----- Extracted entries -----
(* ===== verification/Wire.v ===== *)
(** * Messages as JSON
      (agent/crates/fleet-client/src/types.rs, codec.rs, sdk/src/codec.rs, sdk/src/models)

    The message types with the serializers and deserializers that serde derives
    for them, on serde's data model of JSON, and the gRPC codec over them.  A
    derived struct is read from an object by field names, or from an array by
    position; an [Option] field may be absent, no field may come twice.  A type
    is read from the tree of the text, whose objects keep their keys as written;
    only a [Value] field rebuilds them.  Which of several errors of one text is
    reported, and at what position, is not modelled. *)
From Stdlib Require Import ZArith Lia.
From S2P Require Import Prelude Json JsonShape Pipeline FleetServer Osquery Agent.
#[local] Open Scope string_scope.
#[local] Open Scope list_scope.
#[local] Open Scope nat_scope.

Notation "'let?' x ':=' e 'in' k" := (match e with Ok x => k | Err err => Err err end)
  (at level 10, x pattern, k at level 200).

(** ** Serializers and deserializers *)

Inductive de_error :=
  | InvalidType | InvalidValue | InvalidLength
  | MissingField (field : string) | DuplicateField (field : string) | UnknownVariant (variant : string).

(** [s_absent] is the value of a field that is not there. *)
Record serde (T : Type) := Serde {
  s_ser : T → value; s_de : value → result T de_error; s_absent : option T }.
Arguments Serde {T}. Arguments s_ser {T}. Arguments s_de {T}. Arguments s_absent {T}.

Definition s_string : serde string :=
  Serde JString (λ v, match v with JString s => Ok s | _ => Err InvalidType end) None.
Definition s_bool : serde bool :=
  Serde JBool (λ v, match v with JBool b => Ok b | _ => Err InvalidType end) None.
Definition s_value : serde value := Serde id (λ v, Ok (normal v)) None.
-----
» **Problem statement**: Please return only the lines from the one that contains "Record serde (T" through the final line of the entries, each exactly as written.

» **Finished task**:
Record serde (T : Type) := Serde {
  s_ser : T → value; s_de : value → result T de_error; s_absent : option T }.
Arguments Serde {T}. Arguments s_ser {T}. Arguments s_de {T}. Arguments s_absent {T}.

Definition s_string : serde string :=
  Serde JString (λ v, match v with JString s => Ok s | _ => Err InvalidType end) None.
Definition s_bool : serde bool :=
  Serde JBool (λ v, match v with JBool b => Ok b | _ => Err InvalidType end) None.
Definition s_value : serde value := Serde id (λ v, Ok (normal v)) None.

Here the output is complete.